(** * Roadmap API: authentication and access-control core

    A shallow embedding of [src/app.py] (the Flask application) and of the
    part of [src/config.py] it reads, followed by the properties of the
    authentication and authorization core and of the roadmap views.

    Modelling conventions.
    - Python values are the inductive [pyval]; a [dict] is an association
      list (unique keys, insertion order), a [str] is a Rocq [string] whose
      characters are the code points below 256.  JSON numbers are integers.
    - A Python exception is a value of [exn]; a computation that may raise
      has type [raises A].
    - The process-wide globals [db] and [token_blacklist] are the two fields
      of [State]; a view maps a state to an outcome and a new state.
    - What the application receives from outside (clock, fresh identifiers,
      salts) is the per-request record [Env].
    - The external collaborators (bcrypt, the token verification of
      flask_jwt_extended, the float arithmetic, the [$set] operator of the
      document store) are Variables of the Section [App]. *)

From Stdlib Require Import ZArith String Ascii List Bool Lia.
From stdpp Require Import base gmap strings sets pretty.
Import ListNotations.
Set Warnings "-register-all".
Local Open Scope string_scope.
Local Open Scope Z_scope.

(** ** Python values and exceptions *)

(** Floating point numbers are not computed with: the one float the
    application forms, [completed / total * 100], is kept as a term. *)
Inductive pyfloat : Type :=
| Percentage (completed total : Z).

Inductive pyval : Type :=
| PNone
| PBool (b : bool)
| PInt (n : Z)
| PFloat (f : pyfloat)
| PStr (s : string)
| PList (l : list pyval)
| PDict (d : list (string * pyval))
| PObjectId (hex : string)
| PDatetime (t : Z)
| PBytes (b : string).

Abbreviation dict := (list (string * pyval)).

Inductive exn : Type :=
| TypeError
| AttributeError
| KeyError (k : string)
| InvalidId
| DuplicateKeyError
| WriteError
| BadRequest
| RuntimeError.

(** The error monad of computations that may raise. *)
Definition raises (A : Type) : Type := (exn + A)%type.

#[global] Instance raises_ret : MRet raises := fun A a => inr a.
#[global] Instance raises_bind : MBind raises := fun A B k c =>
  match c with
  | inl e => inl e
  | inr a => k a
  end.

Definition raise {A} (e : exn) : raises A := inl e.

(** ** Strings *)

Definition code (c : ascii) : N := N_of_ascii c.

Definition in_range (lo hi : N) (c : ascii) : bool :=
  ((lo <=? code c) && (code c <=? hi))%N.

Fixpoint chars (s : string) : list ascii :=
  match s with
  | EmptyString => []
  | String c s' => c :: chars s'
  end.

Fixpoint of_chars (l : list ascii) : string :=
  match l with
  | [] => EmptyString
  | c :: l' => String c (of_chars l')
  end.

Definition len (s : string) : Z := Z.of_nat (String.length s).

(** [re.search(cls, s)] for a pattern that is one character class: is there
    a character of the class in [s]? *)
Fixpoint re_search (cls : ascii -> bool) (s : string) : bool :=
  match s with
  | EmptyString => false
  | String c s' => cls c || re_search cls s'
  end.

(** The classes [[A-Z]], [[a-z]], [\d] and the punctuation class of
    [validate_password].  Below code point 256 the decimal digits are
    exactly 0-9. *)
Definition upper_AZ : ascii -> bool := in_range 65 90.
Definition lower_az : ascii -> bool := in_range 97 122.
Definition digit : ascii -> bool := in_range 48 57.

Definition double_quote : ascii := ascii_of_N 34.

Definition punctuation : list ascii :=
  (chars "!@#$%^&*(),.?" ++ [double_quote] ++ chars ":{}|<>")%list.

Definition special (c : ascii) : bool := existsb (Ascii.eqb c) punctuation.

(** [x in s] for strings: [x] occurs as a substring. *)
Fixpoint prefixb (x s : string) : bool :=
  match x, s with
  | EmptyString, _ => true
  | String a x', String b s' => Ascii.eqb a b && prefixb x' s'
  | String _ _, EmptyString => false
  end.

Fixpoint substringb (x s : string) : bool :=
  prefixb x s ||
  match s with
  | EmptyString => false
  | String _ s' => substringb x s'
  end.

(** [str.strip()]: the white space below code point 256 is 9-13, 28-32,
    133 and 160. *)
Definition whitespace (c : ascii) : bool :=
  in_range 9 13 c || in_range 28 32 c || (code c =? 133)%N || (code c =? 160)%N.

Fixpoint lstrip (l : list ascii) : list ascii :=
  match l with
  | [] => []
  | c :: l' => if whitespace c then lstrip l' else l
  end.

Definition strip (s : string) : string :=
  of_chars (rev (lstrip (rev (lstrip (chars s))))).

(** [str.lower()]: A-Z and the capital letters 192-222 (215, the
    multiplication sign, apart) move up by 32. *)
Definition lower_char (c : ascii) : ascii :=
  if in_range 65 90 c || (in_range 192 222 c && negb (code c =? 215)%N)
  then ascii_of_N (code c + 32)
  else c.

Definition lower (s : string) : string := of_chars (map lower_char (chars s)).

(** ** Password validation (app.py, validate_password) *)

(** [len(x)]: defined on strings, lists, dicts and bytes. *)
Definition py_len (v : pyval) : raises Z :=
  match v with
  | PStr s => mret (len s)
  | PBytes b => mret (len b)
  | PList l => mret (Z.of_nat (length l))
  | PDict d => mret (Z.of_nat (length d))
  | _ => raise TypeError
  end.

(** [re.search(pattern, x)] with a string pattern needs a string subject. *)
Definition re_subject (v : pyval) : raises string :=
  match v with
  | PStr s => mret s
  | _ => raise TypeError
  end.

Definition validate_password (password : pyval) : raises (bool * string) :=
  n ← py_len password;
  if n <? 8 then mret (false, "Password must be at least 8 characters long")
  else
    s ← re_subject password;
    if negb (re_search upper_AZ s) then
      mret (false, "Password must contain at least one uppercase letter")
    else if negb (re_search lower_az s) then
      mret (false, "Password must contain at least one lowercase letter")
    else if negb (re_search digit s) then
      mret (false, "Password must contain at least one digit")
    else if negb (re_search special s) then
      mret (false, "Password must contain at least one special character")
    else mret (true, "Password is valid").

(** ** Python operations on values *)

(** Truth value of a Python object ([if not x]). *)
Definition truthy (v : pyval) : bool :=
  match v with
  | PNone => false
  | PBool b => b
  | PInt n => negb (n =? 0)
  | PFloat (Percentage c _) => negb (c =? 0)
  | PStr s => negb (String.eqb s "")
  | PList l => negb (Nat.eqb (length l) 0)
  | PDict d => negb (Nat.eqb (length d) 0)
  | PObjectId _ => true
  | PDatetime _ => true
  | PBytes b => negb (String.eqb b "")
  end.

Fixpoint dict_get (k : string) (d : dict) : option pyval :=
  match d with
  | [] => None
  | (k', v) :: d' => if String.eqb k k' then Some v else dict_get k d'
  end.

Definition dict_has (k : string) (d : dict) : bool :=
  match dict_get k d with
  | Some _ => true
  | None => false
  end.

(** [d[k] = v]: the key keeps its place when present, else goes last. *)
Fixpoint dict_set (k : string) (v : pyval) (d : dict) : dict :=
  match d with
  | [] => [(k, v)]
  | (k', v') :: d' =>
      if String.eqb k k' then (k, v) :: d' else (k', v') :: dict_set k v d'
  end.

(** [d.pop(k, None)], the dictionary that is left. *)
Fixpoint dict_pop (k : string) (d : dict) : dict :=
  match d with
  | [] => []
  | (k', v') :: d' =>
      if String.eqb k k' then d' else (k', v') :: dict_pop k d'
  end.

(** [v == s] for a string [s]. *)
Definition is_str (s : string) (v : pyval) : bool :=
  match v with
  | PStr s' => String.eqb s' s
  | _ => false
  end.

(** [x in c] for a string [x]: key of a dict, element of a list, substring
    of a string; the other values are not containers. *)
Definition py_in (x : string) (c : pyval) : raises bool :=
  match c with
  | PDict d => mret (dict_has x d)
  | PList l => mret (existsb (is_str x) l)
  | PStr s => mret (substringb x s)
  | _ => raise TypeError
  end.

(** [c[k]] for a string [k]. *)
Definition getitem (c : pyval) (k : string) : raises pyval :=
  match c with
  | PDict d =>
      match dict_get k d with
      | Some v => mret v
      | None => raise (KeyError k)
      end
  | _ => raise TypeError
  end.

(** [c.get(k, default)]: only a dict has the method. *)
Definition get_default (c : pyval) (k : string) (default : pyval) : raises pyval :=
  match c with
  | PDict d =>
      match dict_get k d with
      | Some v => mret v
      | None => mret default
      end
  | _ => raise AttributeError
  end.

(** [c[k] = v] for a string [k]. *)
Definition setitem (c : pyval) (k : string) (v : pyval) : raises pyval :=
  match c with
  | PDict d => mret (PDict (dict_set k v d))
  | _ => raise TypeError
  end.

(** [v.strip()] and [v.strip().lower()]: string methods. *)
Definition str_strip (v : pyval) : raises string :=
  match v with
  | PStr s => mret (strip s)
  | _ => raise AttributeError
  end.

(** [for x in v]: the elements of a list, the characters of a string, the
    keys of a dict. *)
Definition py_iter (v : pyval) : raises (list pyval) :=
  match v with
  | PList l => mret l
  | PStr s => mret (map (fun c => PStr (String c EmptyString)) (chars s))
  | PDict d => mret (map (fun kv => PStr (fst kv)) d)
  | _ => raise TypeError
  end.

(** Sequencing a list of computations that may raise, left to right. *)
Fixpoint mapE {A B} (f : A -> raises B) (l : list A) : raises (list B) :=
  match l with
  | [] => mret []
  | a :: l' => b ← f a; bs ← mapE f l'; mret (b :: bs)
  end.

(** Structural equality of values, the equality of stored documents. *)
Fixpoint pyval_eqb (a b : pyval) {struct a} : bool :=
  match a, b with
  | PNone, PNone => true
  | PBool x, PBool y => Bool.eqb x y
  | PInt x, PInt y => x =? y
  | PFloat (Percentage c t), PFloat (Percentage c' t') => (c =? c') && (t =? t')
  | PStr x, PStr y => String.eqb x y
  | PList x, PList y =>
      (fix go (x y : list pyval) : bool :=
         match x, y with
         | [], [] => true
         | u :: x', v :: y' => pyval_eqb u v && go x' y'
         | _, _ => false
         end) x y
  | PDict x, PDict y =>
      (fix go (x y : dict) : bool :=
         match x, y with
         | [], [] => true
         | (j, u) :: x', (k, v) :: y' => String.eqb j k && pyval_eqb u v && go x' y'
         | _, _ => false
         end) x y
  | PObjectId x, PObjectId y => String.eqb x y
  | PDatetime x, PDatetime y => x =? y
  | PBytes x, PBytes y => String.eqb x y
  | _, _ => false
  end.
......
Exercise instructions: A verbatim transcription is needed of the lines above, starting at the line with "Definition digit : ascii" and ending at the line with "prefixb x s ||", both included, and of nothing else.

Result of this exercise:
Definition digit : ascii -> bool := in_range 48 57.

Definition double_quote : ascii := ascii_of_N 34.

Definition punctuation : list ascii :=
  (chars "!@#$%^&*(),.?" ++ [double_quote] ++ chars ":{}|<>")%list.

Definition special (c : ascii) : bool := existsb (Ascii.eqb c) punctuation.

(** [x in s] for strings: [x] occurs as a substring. *)
Fixpoint prefixb (x s : string) : bool :=
  match x, s with
  | EmptyString, _ => true
  | String a x', String b s' => Ascii.eqb a b && prefixb x' s'
  | String _ _, EmptyString => false
  end.

Fixpoint substringb (x s : string) : bool :=
  prefixb x s ||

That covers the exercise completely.